A consortium on clinical and molecular stratification on oesophageal adenocarcinoma established in Britain has recently published in Nature Genetics , a whole-genomic sequencing analysis of more than 100 samples.1 Interestingly, they describe three distinct molecular subtypes with potential treatment relevance. This observation has also been verified in an independent validation cohort. Those three types are: (1) the ones showing homologous recombination and chromosome segregation pathways defects with enrichment of a BRCA signature.

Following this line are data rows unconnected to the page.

Definition parsedFile (fh : VersionedFileHandle) : result (Pkg * ParsedGoFile) :=
  let uri := fhURI fh in
  if String.eqb uri "cases.go" then Ok (Main, mkPGF uri (Some casesFile))
  else if String.eqb uri "lib.go" then Ok (Aliases, mkPGF uri (Some libFile))
  else match World.parsedFile fh with
       | Ok (p, pgf) => Ok (Lib p, pgf)
       | Err e => Err e
       | Panic msg => Panic msg
       end.

Definition positionOf (pgf : ParsedGoFile) (p : protocol.Position) : result token.Pos :=
  f ← deref (File pgf);
  Ok (fileBase (pgfURI pgf)
      + Z.of_nat (World.lineStart (World.printFile f) (Z.to_nat (protocol.Line p)))
      + protocol.Character p).

Definition rangeSpan (pgf : ParsedGoFile) (r : protocol.Range)
    : result (token.Pos * token.Pos) :=
  s ← positionOf pgf (protocol.Start r);
  e ← positionOf pgf (protocol.End r);
  Ok (s, e).

(** *** The paths of [astutil.PathEnclosingInterval] *)

Definition fileNode : ast.Node := ast.NOther "File" 5000 5505.

Definition valuePath (inner : list ast.Node) (vs : ast.ValueSpec) (end_ : token.Pos)
    : list ast.Node :=
  inner ++ [ ast.NValueSpec vs;
             ast.NOther "GenDecl" (ast.Pos (ast.EIdent (default (ast.mkIdent None 0 "")
                                                          (head (ast.Names vs)))) - 4) end_;
             fileNode ].

Definition returnPath (lit : ast.Expr) (rs : ast.ReturnStmt) (body func end_ : token.Pos)
    : list ast.Node :=
  [ ast.NExpr lit; ast.NReturnStmt rs; ast.NOther "BlockStmt" body end_;
    ast.NOther "FuncDecl" func end_; fileNode ].

Definition pathEnclosingInterval (f : ast.File) (start end_ : token.Pos) : list ast.Node :=
  if negb (String.eqb (ast.FileName f) "cases.go")
  then World.pathEnclosingInterval f start end_ else
  match start with
  | 5073 => [ ast.NExpr (ast.EIdent (ast.mkIdent None 5073 "T"));
              ast.NOther "TypeSpec" 5073 5083; ast.NOther "GenDecl" 5068 5083; fileNode ]
  | 5201 => valuePath [ast.NExpr wrapLit] spec7 5217
  | 5241 => valuePath [ ast.NExpr (tLit 5241 38); ast.NExpr arrayLit; ast.NExpr lenCall;
                        ast.NExpr zType ] spec8 5250
  | 5267 => valuePath [ast.NExpr (tLit 5267 42)] spec9 5270
  | 5286 => valuePath [ast.NExpr (tLit 5286 44)] spec10 5289
  | 5319 => returnPath (tLit 5319 45) return11 5309 5291 5324
  | 5351 => returnPath (tLit 5351 48) return12 5341 5326 5356
  | 5385 => returnPath flagLit return13 5375 5358 5401
  | 5421 => valuePath [ast.NExpr (tLit 5421 72); ast.NExpr sliceLit] spec16 5425
  | 5440 => valuePath [ast.NExpr (tLit 5440 74); ast.NExpr wrapCall] spec17 5444
  | 5501 => valuePath [ast.NExpr (tLit 5501 76)] spec18 5504
  | _ => [fileNode]
  end.

(** [EnclosingFunction]: the results of [g], of [h] and of [k]. *)
Definition isFuncDecl (n : ast.Node) : bool :=
  match n with
  | ast.NOther what _ _ => String.eqb what "FuncDecl"
  | _ => false
  end.

Definition enclosingFunction (path : list ast.Node) (info : types.Info) : option FuncInfo :=
  match find isFuncDecl path with
  | Some (ast.NOther _ 5291 _) => Some (mkFuncInfo [stringerType])
  | Some (ast.NOther _ 5326 _) => Some (mkFuncInfo [World.errorType])
  | Some (ast.NOther _ 5358 _) => Some (mkFuncInfo [World.aType])
  | _ => None
  end.

Definition env : Env Pkg := {|
  Identical := World.identical;
  NewMethodSet := World.newMethodSet;
  PositionFilename := positionFilename;
  PositionOffset := positionOffset;
  FindFile uri := mkFH uri 1;
  GetParsedFile fh _ := parsedFile fh;
  RangeSpan := rangeSpan;
  SpanRange _ spn := Ok spn;
  PathEnclosingInterval := pathEnclosingInterval;
  AddNamedImport := World.addNamedImport;
  formatNode n := Ok (World.printExpr n);
  formatFile f := Ok (World.printFile f);
  ParseFile := World.parseFile;
  EnclosingFunction := enclosingFunction;
  copyAST n := n;
  computeTextEdits := World.wholeFileEdit |}.

(** *** The diagnostics *)

Definition fh : VersionedFileHandle := mkFH "cases.go" 1.

Definition d7 : protocol.Diagnostic :=
  World.diagnosticAt 16 16 32
    "cannot use Wrap{...} (value of type Wrap) as store.A value in variable declaration: missing method F".
Definition d8 : protocol.Diagnostic :=
  World.diagnosticAt 18 22 25
    "cannot use T{} (value of type T) as store.A value in array or slice literal: missing method F".
Definition d9 : protocol.Diagnostic :=
  World.diagnosticAt 20 15 18
    "cannot use T{} (value of type T) as Failer value in variable declaration: missing method Error".
Definition d10 : protocol.Diagnostic :=
  World.diagnosticAt 22 14 17
    "cannot use T{} (value of type T) as error value in variable declaration: missing method Error".
Definition d11 : protocol.Diagnostic :=
  World.diagnosticAt 25 8 11
    "cannot use T{} (value of type T) as lib.Text value in return statement: missing method String".
Definition d12 : protocol.Diagnostic :=
  World.diagnosticAt 29 8 11
    "cannot use T{} (value of type T) as error value in return statement: missing method Error".
Definition d13 : protocol.Diagnostic :=
  World.diagnosticAt 33 8 22
    "cannot use Flag{...} (value of type Flag) as store.A value in return statement: missing method F".

Definition d16 : protocol.Diagnostic :=
  World.diagnosticAt 36 18 21
    "cannot use T{} (value of type T) as store.A value in array or slice literal: missing method F".
Definition d17 : protocol.Diagnostic :=
  World.diagnosticAt 38 13 16 "cannot convert T{} (value of type T) to type Wrap".
Definition d18 : protocol.Diagnostic :=
  World.diagnosticAt 44 15 18
    "cannot use T{} (value of type T) as Keeper value in variable declaration: missing method Save".

(** Two diagnostics that are not of a missing method: one of the compiler
    about something else, one of another source that quotes the words. *)
Definition d14 : protocol.Diagnostic :=
  World.diagnosticAt 18 4 5 "z declared but not used".
Definition d15 : protocol.Diagnostic :=
  protocol.mkDiagnostic
    (protocol.mkRange (protocol.mkPosition 20 15) (protocol.mkPosition 20 18))
    "go vet" "T does not implement Failer: missing method Fail".

End Cases.

(** * Properties *)

(** ** Results *)

Lemma bind_Ok {A B : Type} (r : result A) (k : A → result B) (b : B) :
  (r ≫= k) = Ok b ↔ ∃ a, r = Ok a ∧ k a = Ok b.
Proof.
  destruct r as [a|e|m]; simpl; split.
  - intros Hk. exists a. split; [reflexivity | exact Hk].
  - intros (a' & Ha & Hk). injection Ha as <-. exact Hk.
  - discriminate.
  - intros (a' & Ha & _). discriminate.
  - discriminate.
  - intros (a' & Ha & _). discriminate.
Qed.

Lemma wrap_Ok {A : Type} (msg : string) (r : result A) (a : A) :
  wrap msg r = Ok a ↔ r = Ok a.
Proof. destruct r; simpl; split; congruence. Qed.

Lemma deref_Ok {A : Type} (p : option A) (a : A) : deref p = Ok a ↔ p = Some a.
Proof. destruct p; simpl; split; congruence. Qed.

(** Splits a hypothesis [(x ← r; k) = Ok b] into [r = Ok a] and [k a = Ok b]. *)
Ltac bind_inv H :=
  let a := fresh "a" in
  let Ha := fresh "Hstep" in
  apply bind_Ok in H; destruct H as (a & Ha & H);
  try (apply wrap_Ok in Ha); try (apply deref_Ok in Ha).

(** ** The added imports *)

Lemma sameImport_spec (name path : string) (imp : addedImport) :
  sameImport name path imp = true ↔ imp = mkAddedImport name path.
Proof.
  unfold sameImport. destruct imp as [n p]; simpl.
  rewrite andb_true_iff, !String.eqb_eq. split.
  - intros [-> ->]. reflexivity.
  - intros [= -> ->]. split; reflexivity.
Qed.

Lemma existsb_sameImport (name path : string) (l : list addedImport) :
  existsb (sameImport name path) l = true ↔ mkAddedImport name path ∈ l.
Proof.
  rewrite existsb_exists. split.
  - intros (imp & Hin & Hs). apply sameImport_spec in Hs. subst imp.
    apply list_elem_of_In. exact Hin.
  - intros Hin. exists (mkAddedImport name path). split.
    + apply list_elem_of_In. exact Hin.
    + apply sameImport_spec. reflexivity.
Qed.

Lemma addImport_present (ct : concreteType) (name path : string) :
  mkAddedImport name path ∈ addedImports ct → addImport ct name path = ct.
Proof.
  intros Hin. unfold addImport.
  apply existsb_sameImport in Hin. rewrite Hin. reflexivity.
Qed.

Lemma addImport_elem (ct : concreteType) (name path : string) :
  mkAddedImport name path ∈ addedImports (addImport ct name path).
Proof.
  unfold addImport. destruct (existsb _ _) eqn:E.
  - apply existsb_sameImport. exact E.
  - simpl. apply elem_of_app. right. apply list_elem_of_singleton. reflexivity.
Qed.

Lemma addImport_mono (ct : concreteType) (name path : string) (imp : addedImport) :
  imp ∈ addedImports ct → imp ∈ addedImports (addImport ct name path).
Proof.
  intros Hin. unfold addImport. destruct (existsb _ _); [exact Hin |].
  simpl. apply elem_of_app. left. exact Hin.
Qed.

Lemma addImport_new (ct : concreteType) (name path : string) (imp : addedImport) :
  imp ∈ addedImports (addImport ct name path) →
  imp ∈ addedImports ct ∨ imp = mkAddedImport name path.
Proof.
  unfold addImport. destruct (existsb _ _); [left; assumption |].
  simpl. rewrite elem_of_app, list_elem_of_singleton. tauto.
Qed.

Lemma addImport_NoDup (ct : concreteType) (name path : string) :
  NoDup (addedImports ct) → NoDup (addedImports (addImport ct name path)).
Proof.
  intros Hnd. unfold addImport. destruct (existsb _ _) eqn:E; [exact Hnd |].
  simpl. apply NoDup_app. split; [exact Hnd |]. split.
  - intros imp Hin Hs. apply list_elem_of_singleton in Hs. subst imp.
    apply existsb_sameImport in Hin. congruence.
  - apply NoDup_singleton.
Qed.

These tumours would be sensitive to DNA damaging agents, including neutron and photon irradiation with the addition of PARP inhibitors, (2) a group with high mutational load and neoantigen burden, associated with an increased CD8+ T-cell density and with a dominant T>G mutational pattern, in which immunotherapy with anti-PD1 or PDL1 antibodies could have a role and (3) evidence of an ageing imprint with a C>A/T pattern and fewer unstable genomes and large duplication events, which may be sensitive to chemotherapy and antiHER2 or MET directed therapies. The clinical characteristics of the three subgroups did not differ significantly, implying that the classification, and hence spectrum of mutation patterns, does not vary with smoking, age, sex, tumour histopathological grade, tumour stage, response to chemotherapy, overall or recurrence-free survival, etc. Therefore, the mutation signature profiles seem to be …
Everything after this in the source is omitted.